At first, the show was produced monthly. By 2005, the taping was held primarily at the Aladdin Theater in Portland, with 350 to 500 in the audience. One show was taped at the Mission Theatre & Pub in October 2005. The Gerding Theatre in the First Regiment Armory Annex was used for a summer show in 2013.

Because of Sample's other commitments, head writer Courtenay Hameister replaced him as host after four shows. Hameister was working as an advertising copy writer, and she had helped to produce the sketch comedy show The State which aired on MTV in the early 1990s. Live Wire consulted with Bill Oakley, known for his writing credits on the television shows The Simpsons and Portlandia.

Live Wire started airing weekly in Autumn 2010, taping four shows in two live recording sessions every month except January and July at Portland's Alberta Rose Theatre. In March 2012 the show reached its 100th episode.

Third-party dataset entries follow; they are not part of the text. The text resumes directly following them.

(* ===== verification/RegistryProps.v ===== *)
(** * Properties of the registries

    The shared parts first, against their interfaces: tiles do not depend on hash
    order, expiry is exact, a request is a transaction on the file. Then what each
    registry adds: the life of a grant under its handlers, the word of a
    capability token, the range of a trust score. *)

From S2P Require Import Prelude Core CapWord Registry Registries.
From stdpp Require Import options.

(** ** Tiles *)

(** What the tiles of a registry are: a tile keeps its group, the rank of a tile is
    that of its group, and the groups are listed by rank. *)
Class TileLaws {E K T} (key : E -> K) (zero : K -> T) (add : E -> T -> T) (rank : T -> nat)
    (group : T -> K) (krank : K -> nat) (all : list K) : Prop := {
  group_zero k : group (zero k) = k;
  group_add e t : group (add e t) = group t;
  rank_group t : rank t = krank (group t);
  krank_inj k k' : krank k = krank k' -> k = k';
  all_complete k : k ∈ all;
  all_sorted : StronglySorted lt (krank <$> all);
}.

Section tiles.
Context {E K T : Type} `{HashValuesLaws K T} (key : E -> K) (zero : K -> T) (add : E -> T -> T) (rank : T -> nat)
  (group : T -> K) (krank : K -> nat) (all : list K) `{!TileLaws key zero add rank group krank all}.
#[local] Set Default Proof Using "Type*".

(** The tile of one group: all its entries, in order. *)
Definition tile_of (l : list E) (k : K) : option T :=
  match filter (fun e => key e = k) l with
  | [] => None
  | es => Some (foldl (fun t e => add e t) (zero k) es)
  end.

Lemma tile_fold l m k : foldl (tile_add key zero add) m l !! k =
  match filter (fun e => key e = k) l with
  | [] => m !! k
  | es => Some (foldl (fun t e => add e t) (default (zero k) (m !! k)) es)
  end.
Proof using Type.
  revert m. induction l as [|e l IH]; intros m; [done|]. simpl. rewrite IH, filter_cons. unfold tile_add.
  destruct (decide (key e = k)) as [<-|Hne].
  - rewrite lookup_insert_eq. simpl. by destruct (filter _ l).
  - rewrite lookup_insert_ne by done. done.
Qed.

Lemma foldl_group es t : group (foldl (fun t e => add e t) t es) = group t.
Proof. revert t. induction es as [|e es IH]; intros t; simpl; [done|]. by rewrite IH, (group_add (TileLaws := TileLaws0)). Qed.

Lemma tile_of_group l k t : tile_of l k = Some t -> group t = k.
Proof.
  unfold tile_of. destruct (filter _ l) as [|e es]; [done|]. intros [= <-]. simpl.
  by rewrite foldl_group, (group_add (TileLaws := TileLaws0)), (group_zero (TileLaws := TileLaws0)).
Qed.
(* ===== verification/Profiles.v ===== *)
(** * Authority profiles

    Models crates/selfdef-profile-authority-gate (the decision on a request for
    authority under one of the six profiles), crates/selfdef-flex-profile with its
    handlers in crates/selfdef-api/src/flex_profile.rs (the live changes over a
    profile and their revert history, kept in one file), and what
    crates/selfdef-profile-mirror and the export loop of the daemon publish of it.
    The JSON text of the file comes from serde ([FlexJson]). *)

From S2P Require Import Prelude Core Registry RegistryProps.
From stdpp Require Import options.

(** ** The authority gate *)

Module Profile.
Inductive t := Private | Fast | Careful | Autonomous | Experimental | Production.
#[global] Instance eq_dec : EqDecision t.
Proof. solve_decision. Defined.
End Profile.

Module AuthorityLevel.
Inductive t := L0Observe | L1Suggest | L2Simulate | L3Prepare | L4Execute | L5Commit | L6Persist.
#[global] Instance eq_dec : EqDecision t.
Proof. solve_decision. Defined.
End AuthorityLevel.

Module TrustRing.
Inductive t := Ring0 | Ring1 | Ring2 | Ring3 | Ring4.
#[global] Instance eq_dec : EqDecision t.
Proof. solve_decision. Defined.
End TrustRing.

Module SandboxTier.
Inductive t := TierA | TierB | TierC | TierD.
#[global] Instance eq_dec : EqDecision t.
Proof. solve_decision. Defined.
End SandboxTier.

(** The derived orders. *)
Definition level_rank (l : AuthorityLevel.t) : nat :=
  match l with
  | AuthorityLevel.L0Observe => 0
  | AuthorityLevel.L1Suggest => 1
  | AuthorityLevel.L2Simulate => 2
  | AuthorityLevel.L3Prepare => 3
  | AuthorityLevel.L4Execute => 4
  | AuthorityLevel.L5Commit => 5
  | AuthorityLevel.L6Persist => 6
  end.
Definition ring_rank (r : TrustRing.t) : nat :=
  match r with
  | TrustRing.Ring0 => 0
  | TrustRing.Ring1 => 1
  | TrustRing.Ring2 => 2
  | TrustRing.Ring3 => 3
  | TrustRing.Ring4 => 4
  end.
(* ===== verification/AuditRegistry.v ===== *)
(** * The audit chain

    Models crates/selfdef-audit-registry with the snapshot types and checks of
    crates/selfdef-audit-mirror: spans linked by hashes, the bounded tail of them that
    is published, the integrity report and the per-category tiles. SHA-256 is a
    parameter ([Sha256]); [json_to_string] writes the fields of an object in the order
    of their keys, whatever the order in which they are listed here. *)

From S2P Require Import Prelude Core Registry RegistryProps Guardian.
From stdpp Require Import options.

Module Audits.

(** ** Spans *)

Module OcsfCategory.
Inductive t := ProcessActivity | FileSystemActivity | NetworkActivity | HostInventory | AuthorityDecision | Other.
#[global] Instance eq_dec : EqDecision t.
Proof. solve_decision. Defined.
Definition all : list t := [ProcessActivity; FileSystemActivity; NetworkActivity; HostInventory; AuthorityDecision; Other].
Definition rank (c : t) : nat :=
  match c with
  | ProcessActivity => 0
  | FileSystemActivity => 1
  | NetworkActivity => 2
  | HostInventory => 3
  | AuthorityDecision => 4
  | Other => 5
  end.
Definition text (c : t) : string :=
  match c with
  | ProcessActivity => "process_activity"
  | FileSystemActivity => "file_system_activity"
  | NetworkActivity => "network_activity"
  | HostInventory => "host_inventory"
  | AuthorityDecision => "authority_decision"
  | Other => "other"
  end.
#[global] Program Instance countable : Countable t := inj_countable rank (fun n => all !! n) _.
Next Obligation. by intros []. Qed.
End OcsfCategory.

In September 2013, Luke Burbank became the show's official host, after filling in as guest host after Hameister stepped down in March of that year. With his podcast audience and appearances on Wait Wait... Don't Tell Me!, producers hoped Burbank would bring Live Wire a higher national profile. Hameister stayed with the show as head writer.

==Broadcast coverage==
Live Wire first aired on OPB in 2004. In early 2009 it was beginning to have a national audience. The show uses Public Radio Exchange for delivery to markets outside of Oregon. It airs on a delayed/recorded basis on six National Public Radio stations outside of Portland, including Spokane and Indianapolis, and seven volunteer-run community radio stations. According to the Portland Monthly, by January 2014 it was carried by 40 US stations and one in England, with some 80,000 listeners each week. It is also available as a podcast. As of February 2014 the show's website listed only 14 stations on which it aired and explained that its airing in England was limited to the Royal Berkshire Hospital, an acute care facility. In 2014, Live Wire was picked up by Public Radio International.

==Corporate sponsors==
Major underwriters for the show include the Fully (ergonomic chairs and desks), Alaska Airlines, and Whole Foods Market.

==Guests==
Notable guests on the show have included radio host Thom Hartmann, local politician David Bragdon, author Jonathan Raymond, author David Shields, author Katherine Dunn, writer David Carr, alt rocker Chris Ballew, author Daniel Handler (known as Lemony Snicket), comic book artists Brian Michael Bendis and Michael Avon Oeming, sex advice columnist Dan Savage, and Michael Powell of Powell's Books. In 2008 for Portland's Wordstock festival, Live Wire hosted cartoonist/author Lynda Barry, cartoonist Alison Bechdel, indie rockers the Long Winters from Seattle, singer/songwriter Jonathan Coulton, musician McKinley of the band Dirty Martini, writer and performance artist Sandra Tsing Loh, radio journalist/producer Jay Allison, author/actor John Hodgman, and poetry slam champion Anis Mojgani. Other guests have included political satirist and radio show producer Lizz Winstead, journalist Tom Bissell, writer David Oliver Relin, Burgerville CEO Jeff Harvey, rock band the Moondoggies, singer/songwriter Bobby Bare Jr., actor Daniel Stern, puppeteer Michael Curry, cartoonist John Callahan, rock band the Dandy Warhols, singer/songwriter Storm Large, punk blues band Hillstomp, and Peter Sagal host of the NPR and WBEZ Chicago news quiz Wait Wait... Don't Tell Me.